Marianne Maculyea, the Reverend Marianne Maculyea,
had been Joanna’s best friend since junior high. She was also
the pastor of Tombstone Canyon United Methodist Church, where
Joanna and Butch were members.
“Wish I could join you,” Butch said.
“I don’t think lunch here will be that much
fun.”
Joanna’s call-waiting buzzed in her ear.
Caller ID told her it was Dispatch. “Got to go,” Joanna
said. “I’ve got another call. Have fun. I love
you.”
“Good morning, Sheriff Brady,” Tica
Romero said. “I hope it’s not too early to
call.”
“It’s not,” Joanna said.
“I’ve been up working for a while.
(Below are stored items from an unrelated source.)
(* ===== verification/GoJSONFacts.v ===== *)
(** * The JSON round trip

    A printed document, compact or indented, is parsed back to itself when its strings are valid UTF-8
    and its numbers are valid literals. *)
From stdpp Require Import base tactics option list numbers strings.
From Stdlib Require Import ZArith Lia Ascii.
From S2P Require Import Prelude.
From S2P Require Import GoStrings.
From S2P Require Import GoNet.
From S2P Require Import GoConv.
From S2P Require Import GoJSON.

(** ** Strings *)
Fixpoint valid_utf8_aux (fuel : nat) (l : list Z) : bool :=
  match fuel, l with
  | _, [] => true
  | S f, b :: l' =>
      if b <? 128 then valid_utf8_aux f l'
      else let '(r, n) := DecodeRune l in negb (Nat.eqb n 1) && valid_utf8_aux f (drop n l)
  | O, _ => false
  end.

Definition valid_utf8 (s : string) : bool := valid_utf8_aux (String.length s) (bytes_of s).

Ltac in_ranges := unfold second_ok, cont in *; unfold in_range in *; bools.

(** A multi-byte sequence is decoded from its own bytes alone. *)
Lemma DecodeRune_wide b l r n : 128 <= b -> DecodeRune (b :: l) = (r, n) -> n <> 1%nat ->
  (2 <= n <= length (b :: l))%nat
  /\ forall X, DecodeRune (take n (b :: l) ++ X) = (r, n).
Proof.
  intros Hb Hd Hn. unfold DecodeRune in Hd. rewrite (proj2 (Z.ltb_ge b 128)) in Hd by lia.
  destruct (in_range 194 223 b) eqn:E2; [|destruct (in_range 224 239 b) eqn:E3; [|destruct (in_range 240 244 b) eqn:E4]].
  - destruct l as [|b1 l]; [by simplify_eq|]. destruct (cont b1) eqn:C1; simplify_eq/=.
    split; [lia|]. intros X. unfold DecodeRune. by rewrite (proj2 (Z.ltb_ge b 128)), E2, C1 by lia.
  - destruct l as [|b1 [|b2 l]]; try by simplify_eq. destruct (second_ok b b1 && cont b2) eqn:C; simplify_eq/=.
    split; [lia|]. intros X. unfold DecodeRune. by rewrite (proj2 (Z.ltb_ge b 128)), E2, E3, C by lia.
  - destruct l as [|b1 [|b2 [|b3 l]]]; try by simplify_eq.
    destruct (second_ok b b1 && cont b2 && cont b3) eqn:C; simplify_eq/=.
    split; [lia|]. intros X. unfold DecodeRune. by rewrite (proj2 (Z.ltb_ge b 128)), E2, E3, E4, C by lia.
  - by simplify_eq.
Qed.
(* ===== verification/GoConvFacts.v ===== *)
(** * Decimal integers round-trip

    What [strconv.Itoa] prints is a number without leading zeros that [Atoi] and the JSON decoder read
    back. *)
From stdpp Require Import base tactics option list numbers strings.
From Stdlib Require Import ZArith Lia Ascii Decimal DecimalString DecimalPos DecimalN DecimalZ.
From S2P Require Import Prelude.
From S2P Require Import GoStrings.
From S2P Require Import GoNet.
From S2P Require Import GoConv.
From S2P Require Import GoJSON.
From S2P Require Import GoJSONFacts.

(** The value of digits continued from [acc]. *)
Fixpoint uval (d : uint) (acc : Z) : Z :=
  match d with
  | Nil => acc
  | D0 l => uval l (acc * 10) | D1 l => uval l (acc * 10 + 1) | D2 l => uval l (acc * 10 + 2)
  | D3 l => uval l (acc * 10 + 3) | D4 l => uval l (acc * 10 + 4) | D5 l => uval l (acc * 10 + 5)
  | D6 l => uval l (acc * 10 + 6) | D7 l => uval l (acc * 10 + 7) | D8 l => uval l (acc * 10 + 8)
  | D9 l => uval l (acc * 10 + 9)
  end.

Lemma of_uint_acc_uval d : forall acc, Zpos (Pos.of_uint_acc d acc) = uval d (Zpos acc).
Proof. induction d as [|l IH|l IH|l IH|l IH|l IH|l IH|l IH|l IH|l IH|l IH]; intros acc; cbn [uval Pos.of_uint_acc]; [done|..];
  rewrite IH; f_equal; lia. Qed.

Lemma of_uint_uval d : Z.of_N (Pos.of_uint d) = uval d 0.
Proof.
  induction d; cbn [uval Pos.of_uint]; [done|exact IHd|..]; apply of_uint_acc_uval.
Qed.

Lemma scan_digits_uint d : forall acc rest, starts_digit rest = false ->
  scan_digits (NilEmpty.string_of_uint d +:+ rest) acc = (uval d acc, rest).
Proof.
  induction d as [|l IH|l IH|l IH|l IH|l IH|l IH|l IH|l IH|l IH|l IH]; intros acc rest Hr; cbn [uval NilEmpty.string_of_uint].
  - destruct rest as [|c rest]; [done|]. simpl in Hr |- *. by rewrite Hr.
  - change (scan_digits (NilEmpty.string_of_uint l +:+ rest) (acc * 10 + 0) = (uval l (acc * 10), rest)). rewrite IH by done. do 2 f_equal. lia.
  - exact (IH (acc * 10 + 1) rest Hr).
  - exact (IH (acc * 10 + 2) rest Hr).
  - exact (IH (acc * 10 + 3) rest Hr).
  - exact (IH (acc * 10 + 4) rest Hr).
  - exact (IH (acc * 10 + 5) rest Hr).
  - exact (IH (acc * 10 + 6) rest Hr).
  - exact (IH (acc * 10 + 7) rest Hr).
  - exact (IH (acc * 10 + 8) rest Hr).
  - exact (IH (acc * 10 + 9) rest Hr).
Qed.

(** The digits of a positive number: not empty, without a leading zero. *)
Lemma pos_uint p : exists d, Pos.to_uint p = d /\ uval d 0 = Zpos p /\ d <> Nil /\ forall l, d <> D0 l.
Proof.
  exists (Pos.to_uint p). split; [done|]. pose proof (DecimalPos.Unsigned.of_to p) as Hof.
  split; [|split].
  - rewrite <- of_uint_uval, Hof. done.
  - intros E. by rewrite E in Hof.
  - intros l E. pose proof (DecimalN.Unsigned.to_of (Pos.to_uint p)) as Hto.
    change (N.of_uint (Pos.to_uint p)) with (Pos.of_uint (Pos.to_uint p)) in Hto. rewrite Hof in Hto.
    change (N.to_uint (Npos p)) with (Pos.to_uint p) in Hto. rewrite E in Hto. unfold unorm in Hto.
    cbn [nzhead] in Hto. destruct (nzhead l) eqn:En; try done; simplify_eq.
    + simpl in Hof. rewrite E in Hof. simpl in Hof. done.
    + assert (forall u v, nzhead u <> D0 v) as Hn by (clear; induction u; simpl; intros; congruence).
      by eapply Hn.
Qed.

Lemma string_of_uint_nonnil d : d <> Nil -> NilZero.string_of_uint d = NilEmpty.string_of_uint d.
Proof. by destruct d. Qed.


Lemma uint_is_digits d : forallb digit_z (bytes_of (NilEmpty.string_of_uint d)) = true.
Proof. by induction d. Qed.

Lemma span_all f l : forallb f l = true -> span f l = (l, []).
Proof. intros Hl. rewrite <- (app_nil_r l) at 1. by apply span_app. Qed.

(** What [Itoa] prints. *)
Lemma Itoa_cases z :
  (z = 0 /\ Itoa z = "0") \/
  exists d, d <> Nil /\ (forall l, d <> D0 l) /\ uval d 0 = Z.abs z /\
    (0 < z /\ Itoa z = NilEmpty.string_of_uint d \/ z < 0 /\ Itoa z = String "-" (NilEmpty.string_of_uint d)).
Proof.
  destruct z as [|p|p]; [by left|right..]; destruct (pos_uint p) as (d & Hd & Hv & Hn & Hz);
    exists d; (split_and!; [done|done|done|]); [left|right]; (split; [lia|]);
    unfold Itoa; simpl; rewrite Hd; by rewrite string_of_uint_nonnil.
Qed.

Lemma starts_digit_uint d rest : d <> Nil -> starts_digit (NilEmpty.string_of_uint d +:+ rest) = true.
Proof. by destruct d. Qed.

Lemma scan_sign_uint d rest : d <> Nil ->
  scan_sign (NilEmpty.string_of_uint d +:+ rest) = (false, NilEmpty.string_of_uint d +:+ rest).
Proof. by destruct d. Qed.

Lemma scan_int_Itoa z rest : is_i64 z -> starts_digit rest = false ->
  scan_int (Itoa z +:+ rest) = Some (z, rest).
Proof.
  intros Hz Hr. unfold is_i64 in Hz.
  assert (forall x, is_i64 x -> in_i64 x = true) as Hin by (unfold in_i64, is_i64; intros; apply andb_true_intro; lia).
  destruct (Itoa_cases z) as [[-> ->]|(d & Hn & Hd & Hv & [[Hp ->]|[Hp ->]])].
  - unfold scan_int. simpl. destruct rest as [|c rest]; [done|]. simpl in Hr |- *. by rewrite Hr.
  - unfold scan_int. rewrite scan_sign_uint, starts_digit_uint, scan_digits_uint by done.
    rewrite Hv, Z.abs_eq by lia. by rewrite Hin.
  - unfold scan_int. cbn [String.append]. simpl scan_sign. cbv iota beta.
    rewrite starts_digit_uint, scan_digits_uint by done.
    rewrite Hv, Z.abs_neq, Z.opp_involutive by lia. by rewrite Hin.
Qed.

Lemma Atoi_Itoa z : is_i64 z -> Atoi (Itoa z) = Some z.
Proof.
  intros Hz. unfold Atoi. pose proof (scan_int_Itoa z "" Hz eq_refl) as H. rewrite sapp_nil_r in H. by rewrite H.
Qed.

Lemma num_ok_uint d : d <> Nil -> (forall l, d <> D0 l) -> 
  valid_unsigned (bytes_of (NilEmpty.string_of_uint d)) = true.
Proof.
  intros Hn Hd. unfold valid_unsigned. rewrite span_all by apply uint_is_digits.
  assert (all_digits (bytes_of (NilEmpty.string_of_uint d)) = true) as ->.
  { pose proof (uint_is_digits d). by destruct d. }
  destruct d; try done; [by destruct (Hd d)|..]; cbn [NilEmpty.string_of_uint bytes_of]; by destruct (bytes_of _).
Qed.

Lemma num_ok_Itoa z : num_ok (Itoa z) = true.
Proof.
  assert (forall d, forallb num_char (bytes_of (NilEmpty.string_of_uint d)) = true) as Hc by (by induction d).
  destruct (Itoa_cases z) as [[-> ->]|(d & Hn & Hd & Hv & [[Hp ->]|[Hp ->]])]; [done|..]; unfold num_ok.
  - rewrite Hc, andb_true_r. pose proof (num_ok_uint d Hn Hd) as H. unfold valid_number.
    destruct (bytes_of (NilEmpty.string_of_uint d)) as [|b l] eqn:E; [by destruct d|].
    destruct (b =? 45) eqn:Eb; [|done]. bools. subst b. by destruct d.
  - cbn [bytes_of forallb]. rewrite Hc. cbn [valid_number]. by rewrite num_ok_uint.
Qed.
What’s going
on?”
“We’ve got a homicide,” Tica
responded. “Halfway between Bisbee Junction and Paul’s
Spur.”
Joanna’s initial election to office had been
in the immediate aftermath of her first husband’s murder.
Andy had been running for sheriff at the time, and Joanna’s
subsequent election had been regarded more as a gesture of
community sympathy than anything else. Once in office, however, she
had been determined to function as a real sheriff rather than
sheriff in name only. Through the years she had done her best to
show up on the scene of every homicide that happened within her
jurisdiction. Now was no time to stop.